You have two choices:

  1. Model the mixture and use Livermore physics list down to 10 eV.
  2. model the Pt nanoparticles as G4Orbs and activate Livermore down to 10 eV in platinum while having G4DNA physics list in the biological medium. This is definitively the most accurate approach as it takes into account the sizes/distribution of the Pt nanoparticles in the medium.

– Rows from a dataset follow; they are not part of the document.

(** ** Properties *)

(** C13. [userinit] makes the first process.  In a kernel with an empty process table,
    1028 free pages and an initcode of less than a page, it returns, and then slot 0 is
    runnable and the only one in the run queue; it has a kernel stack prepared so that
    its first switch goes through [forkret] and [trapret] into a frame that starts user
    code at address 0 with the stack at the end of the page and interrupts on; its
    page table maps the kernel as [setupkvm] does and at address 0 one page, in which the
    processor sees the initcode, followed by zeros; and exactly these pages have been
    taken from the allocator. *)
Theorem userinit_spec {F} `{!FileOps F} `{!Image} c (k : kst F) G l :
  runs_on (kh k) c -> lock_ready (kh k) ptable_lock -> heap_inv c (km k) G l -> data_ok (kdata (km k)) -> (1028 <= length l)%nat ->
  boot_table (kp k) -> pqueue_ready (kg k) = 0 -> Z.of_nat (length initcode) < PGSIZE -> (exists cwd f, forall k', kf k' = kf k -> namei_root k' = Ret cwd (set_kf f k')) ->
  exists k' f pr pg tabs E l', userinit k = Ret tt k' /\ made_first c k k' f G l pr pg tabs E l'.
Proof.
  intros Hr Hl Hh Hd Hn Hb Hg Hi (cwd & f & Hroot). destruct (userinit_run c k G l cwd f Hr Hl Hh Hd Hn Hb Hg Hi Hroot) as (k' & pr & pg & tabs & E & l' & Hm). by exists k', f, pr, pg, tabs, E, l'.
Qed.

(** ** Example: a kernel with 1028 free pages *)

Definition boot_pages (n : nat) (p : Z) : list Z := (fun i => p + 4096 * Z.of_nat i) <$> seq 0 n.
Fixpoint chain (n : nat) (p : Z) : gmap Z Z :=
  match n with O => ∅ | S n => st (chain n (p + 4096)) p (match n with O => 0 | S _ => p + 4096 end) end.

Lemma boot_pages_S n p : boot_pages (S n) p = p :: boot_pages n (p + 4096).
Proof. unfold boot_pages. cbn [seq fmap list_fmap]. rewrite <- seq_shift. f_equal; [lia|]. rewrite <- list_fmap_compose. apply list_fmap_ext. intros i x _. cbn. lia. Qed.

Lemma boot_pages_ge n p q : q ∈ boot_pages n p -> exists i, (i < n)%nat /\ q = p + 4096 * Z.of_nat i.
Proof. intros (i & -> & Hi)%list_elem_of_fmap. apply elem_of_seq in Hi. exists i. split; [lia|done]. Qed.

Lemma chain_rep n p : freelist_rep (chain n p) (match n with O => 0 | S _ => p end) (boot_pages n p).
Proof.
  revert p. induction n as [|n IH]; intros p; [done|]. rewrite boot_pages_S. cbn [chain freelist_rep]. split; [done|]. rewrite ld_st_eq. eapply freelist_rep_frame; [|exact (IH (p + 4096))]. intros q (i & _ & ->)%boot_pages_ge. apply ld_st_ne. lia.
Qed.

Definition boot_kst : kst unit :=
  mkkst (mkmach (mkhw [mkcpu 0 0 0 None] 0 0 {[ ptable_lock := mklock 0 "ptable" None; kmem_lock := mklock 0 "kmem" None ]}) (chain 1028 0x80400000) 1 0x80400000 0x80110000 0x80108000)
    (empty_rings (replicate 64 proc0)) (mkmuxtab [] []) (mkshmtab 0 []) (mkglobals 1 None 0 1 0 1 0x803ff000) tt (replicate 1 (mkcpuregs [] 0 0 0 0 0 0)).

Lemma boot_heap : heap_inv 0 (km boot_kst) [] (boot_pages 1028 0x80400000).
Proof.
  assert (Hnd : NoDup (boot_pages 1028 0x80400000)) by (apply NoDup_fmap_2; [intros i i' Hii; lia|apply NoDup_seq]).
  split; [|split; [split; [exact (chain_rep 1028 0x80400000)|split; [exact Hnd|]]|split; [done|split; [exact Hnd|done]]]].
  - split; [split; [done|]; eexists; split; [reflexivity|]; split; [cbn; lia|cbn; lia]|]. intros _. by exists "kmem".
  - apply Forall_forall. intros q (i & Hi & ->)%boot_pages_ge. unfold valid_page. cbn [kend boot_kst km]. replace (0x80400000 + 4096 * Z.of_nat i) with ((0x80400 + Z.of_nat i) * 4096) by lia. rewrite Z.mod_mul by done.
    rewrite V2P_eq by (unfold KERNBASE, two32; lia). unfold KERNBASE, PHYSTOP, two32. lia.
Qed.

Lemma userinit_spec_witness : exists k', @userinit unit wit_files wit_image boot_kst = Ret tt k' /\ runq (kp k') (spec_enqueue 0 0 (replicate 20 [])).
Proof.
  destruct (@userinit_spec unit wit_files wit_image 0 boot_kst [] (boot_pages 1028 0x80400000)) as (k' & f & pr & pg & tabs & E & l' & Hrun & Hm).
  - split; [done|]. eexists. split; [reflexivity|]. split; cbn; lia.
  - by exists "ptable".
  - exact boot_heap.
  - split; [done|reflexivity].
  - unfold boot_pages. rewrite length_fmap, length_seq. lia.
  - split; [done|]. split; [apply Forall_replicate; done|]. split; [done|]. apply Forall_replicate. done.
  - reflexivity.
  - vm_compute. reflexivity.
  - exists 0, tt. intros k _. by destruct k as [? ? ? ? ? [] ?].
  - exists k'. split; [exact Hrun|exact (mf_queue _ _ _ _ _ _ _ _ _ _ _ Hm)].
Defined.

Thanks for the useful information!

I do not use nanoparticles and this cases platinum atoms are used.
Is mixture of platinum and water atoms.

I don’t understand how I can use DNA-physics for water and livermore-physics for platinum atoms at the same time.

So,

  1. Model the mixture and use Livermore physics list down to 10 eV.

Thank you!

-to look how to switch the Geant4-DNA in specific regions, you may look at examples/extended/medical/dna/dnaphysics

-If you have atoms and not aggregates, yes, I think to have a mixture material sounds good (at least to me).

Cheers

Yes I know this example, it has already tested.
But physics can be declared there only for the region, for example: World (water) - is DNA_OPT3
if World is WATER+platinum atoms.
How to specify physics for a particular material?
i.e In World region (mat -WATER+platinum atoms):

  • Water - is DNA_OPT3
  • Platinum - is Livermore physics

Sorry…My judgment may be wrong…

It is not possible to have DNA_OPT3 if the medium is a mixture of different materials. It only works if the material if G4_WATER.